The nascent parasitophorous vacuole membrane of Encephalitozoon cuniculi is formed by host cell lipids and contains pores which allow nutrient uptake.

Microsporidia are obligate intracellular pathogens which enter host cells by the discharge of a hollow tube through which the sporoplasma is extruded into the host cell. Since this invasion mechanism is very different from common entry strategies, the formation of the parasitophorous vacuole (PV) in Encephalitozoon species is likely to be distinct from known principles. We investigated the origin of the nascent Encephalitozoon cuniculi PV membrane with the aid of fluorescent lipid probes. When Bodipy 500/510-C(12)-HPC-labeled spores were used for infection, the emerging PV membrane was unlabeled, suggesting that sporoplasma-derived lipids do not significantly contribute to the formation of the PV membrane. In contrast, when raft and nonraft microdomains of the host cell plasma membrane were selectively labeled with DiIC(16) and Speedy DiO, both tracers were detectable in the nascent PV membrane shortly after infection, indicating that the bulk lipids of the PV membrane are host cell derived.

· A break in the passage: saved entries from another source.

(* ===== verification/Text.v ===== *)
(** Text: the strings of the Standard Library of Rust that several components use, with their lemmas.

    A Rust string is the sequence of its bytes; a separator that is searched is ASCII. *)
From Stdlib Require Import Ascii.
From S2P Require Import Prelude.

#[local] Arguments String.append : simpl nomatch.

(** ** Strings of the Standard Library of Rust *)

Fixpoint str_drop (n : nat) (s : string) : string :=
  match n, s with S n, String _ s => str_drop n s | _, _ => s end.
(** [s.split_once(pat)] *)
Fixpoint split_once (pat s : string) : option (string * string) :=
  if String.prefix pat s then Some ("", str_drop (String.length pat) s)
  else match s with
       | EmptyString => None
       | String c s => '(a, b) ← split_once pat s; Some (String c a, b)
       end.
(** [s.rsplit_once(c)] *)
Fixpoint rsplit_once (c : ascii) (s : string) : option (string * string) :=
  match s with
  | EmptyString => None
  | String d s =>
      match rsplit_once c s with
      | Some (a, b) => Some (String d a, b)
      | None => if bool_decide (d = c) then Some ("", s) else None
      end
  end.
(** [s.splitn(n, c).collect()] *)
Fixpoint splitn (n : nat) (c : ascii) (s : string) : list string :=
  match n with
  | O => []
  | S O => [s]
  | S n => match split_once (String c "") s with Some (a, b) => a :: splitn n c b | None => [s] end
  end.
Fixpoint str_all (f : ascii → bool) (s : string) : bool :=
  match s with EmptyString => true | String c s => f c && str_all f s end.

Definition in_range (lo hi : nat) (c : ascii) : bool :=
  (lo <=? nat_of_ascii c)%nat && (nat_of_ascii c <=? hi)%nat.
Definition is_ascii_alphabetic (c : ascii) : bool := in_range 65 90 c || in_range 97 122 c.
Definition is_ascii_alphanumeric (c : ascii) : bool := is_ascii_alphabetic c || in_range 48 57 c.
Definition is_ascii_lowercase (c : ascii) : bool := in_range 97 122 c.

(** ** Lemmas: strings *)

Lemma prefix_app p s : String.prefix p (p +:+ s) = true.
Proof.
  induction p as [|c p IH]; simpl; [by destruct s|]. destruct (ascii_dec c c); [done | congruence].
Qed.

Lemma str_drop_app p s : str_drop (String.length p) (p +:+ s) = s.
Proof. induction p; [done | simpl; done]. Qed.

Lemma str_app_assoc a b c : (a +:+ b) +:+ c = a +:+ b +:+ c.
Proof. induction a as [|x a IH]; [done|]. simpl. by rewrite IH. Qed.

(** A separator is found where it is put when its first character does not occur before. *)
Lemma split_once_app p pat a b :
  str_all (λ c, negb (bool_decide (c = p))) a = true →
  split_once (String p pat) (a +:+ String p pat +:+ b) = Some (a, b).
Proof.
  induction a as [|c a IH]; intros Ha.
  - pose proof (prefix_app (String p pat) b) as Hp.
    pose proof (str_drop_app (String p pat) b) as Hd.
    change ("" +:+ String p pat +:+ b) with (String p (pat +:+ b)) in *.
    change (String p pat +:+ b) with (String p (pat +:+ b)) in *.
    cbn [split_once]. by rewrite Hp, Hd.
  - cbn [str_all] in Ha. apply andb_prop in Ha as [Hc Ha].
    apply negb_true_iff, bool_decide_eq_false in Hc.
    change (String c a +:+ String p pat +:+ b) with (String c (a +:+ String p pat +:+ b)).
    cbn [split_once]. cbn [String.prefix]. destruct (ascii_dec p c); [congruence|].
    by rewrite IH.
Qed.

Lemma split_once_None p pat s :
  str_all (λ c, negb (bool_decide (c = p))) s = true → split_once (String p pat) s = None.
Proof.
  induction s as [|c s IH]; [done|]. cbn [str_all]. intros [Hc Hs]%andb_prop.
  apply negb_true_iff, bool_decide_eq_false in Hc. cbn [split_once String.prefix].
  destruct (ascii_dec p c); [congruence|]. by rewrite IH.
Qed.

Lemma rsplit_once_None c s :
  rsplit_once c s = None ↔ str_all (λ d, negb (bool_decide (d = c))) s = true.
Proof.
  induction s as [|d s IH]; [done|]. simpl. destruct (rsplit_once c s) as [[a b]|].
  - rewrite andb_true_iff. split; [done|]. intros [_ Hs]. by apply IH in Hs.
  - rewrite (proj1 IH eq_refl), andb_true_r. by case_bool_decide.
Qed.

Lemma rsplit_once_app c a b :
  str_all (λ d, negb (bool_decide (d = c))) b = true →
  rsplit_once c (a +:+ String c b) = Some (a, b).
Proof.
  intros Hb. induction a as [|d a IH]; simpl.
  - rewrite (proj2 (rsplit_once_None c b)) by done. by rewrite bool_decide_eq_true_2.
  - by rewrite IH.
Qed.

Lemma rsplit_once_spec c s a b :
  rsplit_once c s = Some (a, b) →
  s = a +:+ String c b ∧ str_all (λ d, negb (bool_decide (d = c))) b = true.
Proof.
  revert a. induction s as [|d s IH]; intros a; simpl; [done|].
  destruct (rsplit_once c s) as [[a' b']|] eqn:E.
  - intros [= <- <-]. destruct (IH a' eq_refl) as [-> ?]. done.
  - case_bool_decide as Hd; [|done]. intros [= <- <-]. subst d.
    split; [done | by apply rsplit_once_None].
Qed.

Lemma prefix_spec p s : String.prefix p s = true → s = p +:+ str_drop (String.length p) s.
Proof.
  revert s. induction p as [|c p IH]; intros s; [by destruct s|]. destruct s as [|d s]; [done|].
  cbn [String.prefix]. destruct (ascii_dec c d) as [->|]; [|done]. intros H. simpl. f_equal.
  by apply IH.
Qed.

Lemma split_once_spec pat s a b :
  pat ≠ "" → split_once pat s = Some (a, b) → s = a +:+ pat +:+ b.
Proof.
  intros Hp. revert a b. induction s as [|c s IH]; intros a b; cbn [split_once].
  - by destruct pat.
  - destruct (String.prefix pat (String c s)) eqn:E.
    + intros [= <- <-]. by apply prefix_spec.
    + destruct (split_once pat s) as [[x y]|] eqn:E'; [|done]. simpl. intros [= <- <-].
      simpl. f_equal. by apply IH.
Qed.

Lemma str_all_impl (f g : ascii → bool) s :
  (∀ c, f c = true → g c = true) → str_all f s = true → str_all g s = true.
Proof.
  intros Hfg. induction s as [|c s IH]; simpl; [done|].
  intros [? ?]%andb_prop. apply andb_true_intro. split; [by apply Hfg | by apply IH].
Qed.

Lemma str_all_app f a b : str_all f (a +:+ b) = str_all f a && str_all f b.
Proof. induction a as [|c a IH]; simpl; [done|]. by rewrite IH, andb_assoc. Qed.

Lemma str_length_app a b : String.length (a +:+ b) = (String.length a + String.length b)%nat.
Proof. induction a; simpl; [done | by f_equal]. Qed.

Time-lapse fluorescence microscopy revealed that the formation of the PV membrane is a fast event (<1.3 s), which occurred simultaneously with the extrusion of the sporoplasma. The portion of the discharged tube which is in contact with the host cell was found to be coated with labeled host cell lipids, which might be an indication for a plasma membrane invagination at the contact site. To investigate the presence of pores in the E. cuniculi PV membrane, we microinjected fluorescent dyes of different sizes into infected host cells. A 0.5-kDa dextran as well as 0.8- to 1.1-kDa peptides could rapidly enter the PV, while a 10-kDa dextran was stably excluded from the PV lumen, indicating that the PV membrane possesses pores with an exclusion size of <10 kDa, which should allow metabolite exchange.